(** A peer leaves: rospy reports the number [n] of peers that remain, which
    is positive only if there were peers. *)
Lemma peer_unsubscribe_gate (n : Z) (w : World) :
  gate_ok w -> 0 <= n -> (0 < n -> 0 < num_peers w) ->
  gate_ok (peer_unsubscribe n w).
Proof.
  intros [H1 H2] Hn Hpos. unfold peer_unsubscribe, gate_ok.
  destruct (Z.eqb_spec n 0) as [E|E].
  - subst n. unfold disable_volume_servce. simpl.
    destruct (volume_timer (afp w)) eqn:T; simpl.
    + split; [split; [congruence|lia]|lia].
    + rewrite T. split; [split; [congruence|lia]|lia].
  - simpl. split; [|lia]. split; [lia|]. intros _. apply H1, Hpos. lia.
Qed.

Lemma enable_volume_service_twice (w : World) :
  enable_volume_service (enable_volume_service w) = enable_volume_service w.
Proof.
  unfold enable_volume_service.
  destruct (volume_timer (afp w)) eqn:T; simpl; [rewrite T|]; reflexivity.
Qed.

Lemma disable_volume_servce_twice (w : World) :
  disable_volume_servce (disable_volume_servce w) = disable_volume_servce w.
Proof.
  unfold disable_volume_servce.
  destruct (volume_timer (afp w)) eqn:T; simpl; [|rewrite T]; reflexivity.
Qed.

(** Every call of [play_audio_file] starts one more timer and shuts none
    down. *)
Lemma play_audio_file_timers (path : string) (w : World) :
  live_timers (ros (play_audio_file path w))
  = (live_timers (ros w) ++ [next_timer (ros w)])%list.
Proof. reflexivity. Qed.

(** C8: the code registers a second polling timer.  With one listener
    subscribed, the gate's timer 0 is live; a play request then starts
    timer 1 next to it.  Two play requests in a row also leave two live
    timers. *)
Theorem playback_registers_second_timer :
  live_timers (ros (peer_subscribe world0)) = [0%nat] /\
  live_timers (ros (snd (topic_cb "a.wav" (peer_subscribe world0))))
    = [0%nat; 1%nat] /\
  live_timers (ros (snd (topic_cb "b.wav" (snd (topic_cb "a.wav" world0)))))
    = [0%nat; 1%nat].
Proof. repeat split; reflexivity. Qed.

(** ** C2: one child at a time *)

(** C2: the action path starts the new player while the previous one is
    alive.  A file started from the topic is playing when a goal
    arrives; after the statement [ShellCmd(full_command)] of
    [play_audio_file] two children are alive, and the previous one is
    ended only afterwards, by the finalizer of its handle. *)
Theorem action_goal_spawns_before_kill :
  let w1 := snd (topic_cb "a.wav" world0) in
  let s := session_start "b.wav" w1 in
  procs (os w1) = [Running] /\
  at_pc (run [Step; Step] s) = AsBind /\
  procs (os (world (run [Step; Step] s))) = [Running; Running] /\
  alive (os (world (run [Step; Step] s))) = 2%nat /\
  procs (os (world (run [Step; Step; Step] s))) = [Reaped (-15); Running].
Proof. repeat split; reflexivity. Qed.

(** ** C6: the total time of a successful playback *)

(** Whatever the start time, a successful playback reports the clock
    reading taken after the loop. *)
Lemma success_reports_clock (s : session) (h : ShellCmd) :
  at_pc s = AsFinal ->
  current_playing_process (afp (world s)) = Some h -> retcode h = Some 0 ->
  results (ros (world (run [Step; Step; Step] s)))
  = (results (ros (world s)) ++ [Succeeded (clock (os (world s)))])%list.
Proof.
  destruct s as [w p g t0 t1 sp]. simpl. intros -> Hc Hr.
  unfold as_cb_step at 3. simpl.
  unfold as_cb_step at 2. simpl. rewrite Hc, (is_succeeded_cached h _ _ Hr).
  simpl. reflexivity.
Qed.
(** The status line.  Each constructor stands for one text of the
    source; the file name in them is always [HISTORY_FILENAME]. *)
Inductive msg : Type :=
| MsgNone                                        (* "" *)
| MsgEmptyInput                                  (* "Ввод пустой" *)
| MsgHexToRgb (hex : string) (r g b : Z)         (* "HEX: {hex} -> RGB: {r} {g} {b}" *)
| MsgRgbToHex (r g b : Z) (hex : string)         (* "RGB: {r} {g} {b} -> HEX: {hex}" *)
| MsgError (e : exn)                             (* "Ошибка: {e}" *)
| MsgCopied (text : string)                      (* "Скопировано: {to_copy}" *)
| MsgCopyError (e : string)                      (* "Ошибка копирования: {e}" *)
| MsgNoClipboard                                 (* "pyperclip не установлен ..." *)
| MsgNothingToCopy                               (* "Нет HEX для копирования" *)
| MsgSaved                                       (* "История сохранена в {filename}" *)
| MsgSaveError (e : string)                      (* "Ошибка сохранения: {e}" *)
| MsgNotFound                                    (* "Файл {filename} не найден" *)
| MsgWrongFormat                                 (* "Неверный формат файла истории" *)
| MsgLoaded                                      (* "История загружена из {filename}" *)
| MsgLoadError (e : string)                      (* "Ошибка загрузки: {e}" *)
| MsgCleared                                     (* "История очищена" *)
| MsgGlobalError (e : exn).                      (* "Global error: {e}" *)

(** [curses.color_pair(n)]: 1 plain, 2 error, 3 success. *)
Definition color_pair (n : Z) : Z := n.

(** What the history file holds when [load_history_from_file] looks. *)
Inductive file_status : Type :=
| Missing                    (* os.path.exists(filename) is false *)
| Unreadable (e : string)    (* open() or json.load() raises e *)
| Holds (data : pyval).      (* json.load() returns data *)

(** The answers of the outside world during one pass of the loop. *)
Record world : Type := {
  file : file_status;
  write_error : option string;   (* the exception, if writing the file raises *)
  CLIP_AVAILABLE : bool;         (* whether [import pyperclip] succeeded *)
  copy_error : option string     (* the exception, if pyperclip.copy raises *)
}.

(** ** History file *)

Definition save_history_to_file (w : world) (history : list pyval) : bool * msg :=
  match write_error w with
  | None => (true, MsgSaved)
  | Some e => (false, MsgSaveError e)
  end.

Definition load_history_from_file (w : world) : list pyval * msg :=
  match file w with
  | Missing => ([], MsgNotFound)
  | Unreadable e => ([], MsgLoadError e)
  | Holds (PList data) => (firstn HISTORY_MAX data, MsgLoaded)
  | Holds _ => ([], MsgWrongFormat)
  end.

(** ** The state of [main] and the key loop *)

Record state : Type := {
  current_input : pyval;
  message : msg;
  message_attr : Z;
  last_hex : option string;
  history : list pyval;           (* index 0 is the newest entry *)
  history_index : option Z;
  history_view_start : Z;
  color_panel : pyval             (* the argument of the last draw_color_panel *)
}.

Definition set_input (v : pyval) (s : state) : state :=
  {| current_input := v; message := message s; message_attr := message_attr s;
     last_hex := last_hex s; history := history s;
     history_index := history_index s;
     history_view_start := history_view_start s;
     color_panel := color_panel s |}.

__Task goal__
Find the line with "procs (os (world (run [Step; Step;" in the entries above. Retype it and each line after it, exactly, through the line with "(text : string)", and stop there.

__Problem solution__
  procs (os (world (run [Step; Step; Step] s))) = [Reaped (-15); Running].
Proof. repeat split; reflexivity. Qed.

(** ** C6: the total time of a successful playback *)

(** Whatever the start time, a successful playback reports the clock
    reading taken after the loop. *)
Lemma success_reports_clock (s : session) (h : ShellCmd) :
  at_pc s = AsFinal ->
  current_playing_process (afp (world s)) = Some h -> retcode h = Some 0 ->
  results (ros (world (run [Step; Step; Step] s)))
  = (results (ros (world s)) ++ [Succeeded (clock (os (world s)))])%list.
Proof.
  destruct s as [w p g t0 t1 sp]. simpl. intros -> Hc Hr.
  unfold as_cb_step at 3. simpl.
  unfold as_cb_step at 2. simpl. rewrite Hc, (is_succeeded_cached h _ _ Hr).
  simpl. reflexivity.
Qed.
(** The status line.  Each constructor stands for one text of the
    source; the file name in them is always [HISTORY_FILENAME]. *)
Inductive msg : Type :=
| MsgNone                                        (* "" *)
| MsgEmptyInput                                  (* "Ввод пустой" *)
| MsgHexToRgb (hex : string) (r g b : Z)         (* "HEX: {hex} -> RGB: {r} {g} {b}" *)
| MsgRgbToHex (r g b : Z) (hex : string)         (* "RGB: {r} {g} {b} -> HEX: {hex}" *)
| MsgError (e : exn)                             (* "Ошибка: {e}" *)
| MsgCopied (text : string)                      (* "Скопировано: {to_copy}" *)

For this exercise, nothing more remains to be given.